For singers who’ve built a career on the distinctive perfection of their voice, the strained, frayed vocal take rejects the known narrative. It pulls celebrity musicians down from their pedestals to a place where they can mess up a bit and let their voice curdle and break from what listeners have come to expect from them. The imperfect pop voice strives for #realness, for bringing a sense of authentic pain to a song by a singer who could very easily deliver the same track in A-plus pitch. It’s notable when a pop star sings this way, betraying their perfect voice and inventing a dimension to their image — something beyond groomed perfection. We love the rawness of pop imperfection for the difficult nature and labor of the singing itself, for the singer showcasing their voice in less glamorous tones, and for how messy singing strengthens the emotional impact of a song.
On the Anti stand-out track “Higher,” Rihanna pushes her voice to its frayed edge, to notes at the limit of her range. “You light my fire, let’s stay up late and smoke a J,” she’s pleading with a lover for company at some dismal early-morning hour. Rihanna’s vocals are jarring — we are not used to her sounding genuinely desperate. She’s long been pop music’s intimidatingly cool girl who straight-up demands male devotion and is more than vocal about the fact that she doesn’t need a man or even have time for one. Her singing voice, even when it’s sprightly turning abstract syllables into a flirty hook, always rings with flawless, reliable authority. And you hear none of that steely authority in “Higher,” in which Rihanna’s scratchy delivery makes her sound like she’s huddled up somewhere in the dark just barely holding on to a glass of whiskey, a joint, and her well-publicized, untouchable sexual confidence.
In the chorus on Chairlift’s latest song, “Unfinished Business,” singer Caroline Polachek slips from her usually pristine voice to a creaking vocal fry when pronouncing “unfinished.” She stretches “un” like she’s gasping for air before letting her voice zig-zag like a collapsing accordion over “finished,” complicating the word much more than it probably needs. But within a song about refusing to let a fight go, over the militaristic pitter-patter of a timpani drum, it makes you feel like Polachek is staggering away wounded from the end of a cinematic brawl, like her knees could buckle under her at any second.
When Demi Lovato, whose raspy voice can turn sultry in a pop song, released a video for her challenging song “Stone Cold,” she released a “live in the studio” video rather than a music video. It’s a smart, bare-bones isolation of not just her voice but how much physical energy she’s putting into singing this song: eyes closed, brow furrowed, all the things you see in a live performance that stress how much work this singer is doing.

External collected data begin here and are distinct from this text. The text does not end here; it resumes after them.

(** C9.  For an accepted call on a server reached from a fresh one, the
    returned branch list is absent exactly when the branch set is empty
    after the call, that is when no call so far, this one included, has
    registered an identifier; a list that is present is [branchKeys] as it
    stands after the call, not empty, with exactly the members of the
    branch set. *)
Theorem snapshot_nil_iff_no_branch (b : bool) (inputs : list ThoughtData.t)
    (input : ThoughtData.t) :
  valid input ->
  let s := fst (run (NewSequentialThinkingServer b) inputs) in
  let c := ProcessThought s input in
  exists o : Output.t,
    returned c = Ok o /\
    (Output.Branches o = None <-> branches (server_after c) = ∅) /\
    (Output.Branches o = None <-> registered (inputs ++ [input]) = ∅) /\
    (forall l : list string, Output.Branches o = Some l ->
       l = branchKeys (server_after c) /\ l <> [] /\
       forall x : string, x ∈ l <-> x ∈ branches (server_after c)).
Proof.
  intros Hv s c.
  assert (Hc : consistent (server_after c)).
  { apply ProcessThought_consistent, run_consistent, consistent_new. }
  assert (Hreg : branches (server_after c) = registered (inputs ++ [input])).
  { subst c s.
    change (server_after (ProcessThought ?s0 input))
      with (fst (run s0 [input])).
    rewrite <- run_app, run_branches. simpl. unions. }
  destruct (ProcessThought_valid s input Hv) as [Hs Ho]. fold c in Hs, Ho.
  eexists. split; [exact Ho|]. simpl. rewrite <- Hs.
  assert (Hnone : snapshotBranches (server_after c) = None
                  <-> branches (server_after c) = ∅).
  { rewrite snapshotBranches_None. apply consistent_keys_nil, Hc. }
  split; [exact Hnone|]. split; [rewrite <- Hreg; exact Hnone|].
  intros l Hl. apply snapshotBranches_Some in Hl as [-> Hne].
  split; [reflexivity|]. split; [exact Hne|]. apply Hc.
Qed.

Lemma snapshot_nil_iff_no_branch_witness :
  exists o : Output.t,
    returned (ProcessThought
                (fst (run (NewSequentialThinkingServer false) two_valid))
                trigger_false_input) = Ok o /\
    (Output.Branches o = None <->
     branches (server_after
                 (ProcessThought
                    (fst (run (NewSequentialThinkingServer false) two_valid))
                    trigger_false_input)) = ∅) /\
    (Output.Branches o = None <->
     registered (two_valid ++ [trigger_false_input]) = ∅) /\
    (forall l : list string, Output.Branches o = Some l ->
       l = branchKeys
             (server_after
                (ProcessThought
                   (fst (run (NewSequentialThinkingServer false) two_valid))
                   trigger_false_input)) /\ l <> [] /\
       forall x : string,
         x ∈ l <->
         x ∈ branches
               (server_after
                  (ProcessThought
                     (fst (run (NewSequentialThinkingServer false) two_valid))
                     trigger_false_input))).
Proof.
  apply (snapshot_nil_iff_no_branch false two_valid trigger_false_input).
  reflexivity.
Defined.

(** ** C1: a positive [branchFromThought] registers nothing *)

Lemma accepted_trigger_false (s : SequentialThinkingServer)
    (input : ThoughtData.t) :
  branchTrigger input = false -> accepted s input = appendHistory s.
Proof. intros Hg. unfold accepted, registerBranch. rewrite Hg. reflexivity. Qed.

(** C1 (what the code does instead).  The condition of line 180 asks for a
    negative [branchFromThought].  A valid record whose [branchFromThought]
    is a positive step number never registers its [branchId], new and
    non-empty as it may be: branch set and key list stay as they were, and
    the identifier is not in the returned list. *)
Theorem positive_branchFrom_registers_nothing (s : SequentialThinkingServer)
    (input : ThoughtData.t) :
  valid input -> 0 < ThoughtData.BranchFromThought input ->
  ThoughtData.BranchId input <> "" ->
  ThoughtData.BranchId input ∉ branches s ->
  branches (server_after (ProcessThought s input)) = branches s /\
  branchKeys (server_after (ProcessThought s input)) = branchKeys s /\
  exists o : Output.t,
    returned (ProcessThought s input) = Ok o /\
    Output.Branches o = snapshotBranches s /\
    (consistent s ->
     forall l : list string, Output.Branches o = Some l ->
       ThoughtData.BranchId input ∉ l).
Proof.
  intros Hv Hpos Hid Hnew.
  assert (Hg : branchTrigger input = false)
    by (apply branchTrigger_false_iff; left; lia).
  destruct (ProcessThought_valid s input Hv) as [Hs Ho].
  rewrite Hs, Ho, (accepted_trigger_false s input Hg). simpl.
  split; [reflexivity|]. split; [reflexivity|].
  eexists. split; [reflexivity|]. simpl. split; [reflexivity|].
  intros Hc l Hl Hin. apply snapshotBranches_Some in Hl as [-> _].
  apply Hnew, Hc, Hin.
Qed.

People often forget how much physical work goes into just being a pleasing pop vocalist. Female pop singers are perceived as being cogs in a machine, a voice and a face to present the work of a back room of songwriters, producers, musicians, vocal coaches, and more. “Singing is not seen as deliberate work, but effusive labor,” wrote critic Sasha Geffen in her piece “Radical Strain” about how critics often perceive women’s singing voices as merely a natural occurrence. But the voices of Rihanna, Adele, and all singers are instruments unto themselves. When singers warp their delivery, slurring and cracking words, they help stress how their vocals are a tool, that their singing takes real work –whether it’s to sound pretty or rough-around-the-edges. These voices can go to 11, too.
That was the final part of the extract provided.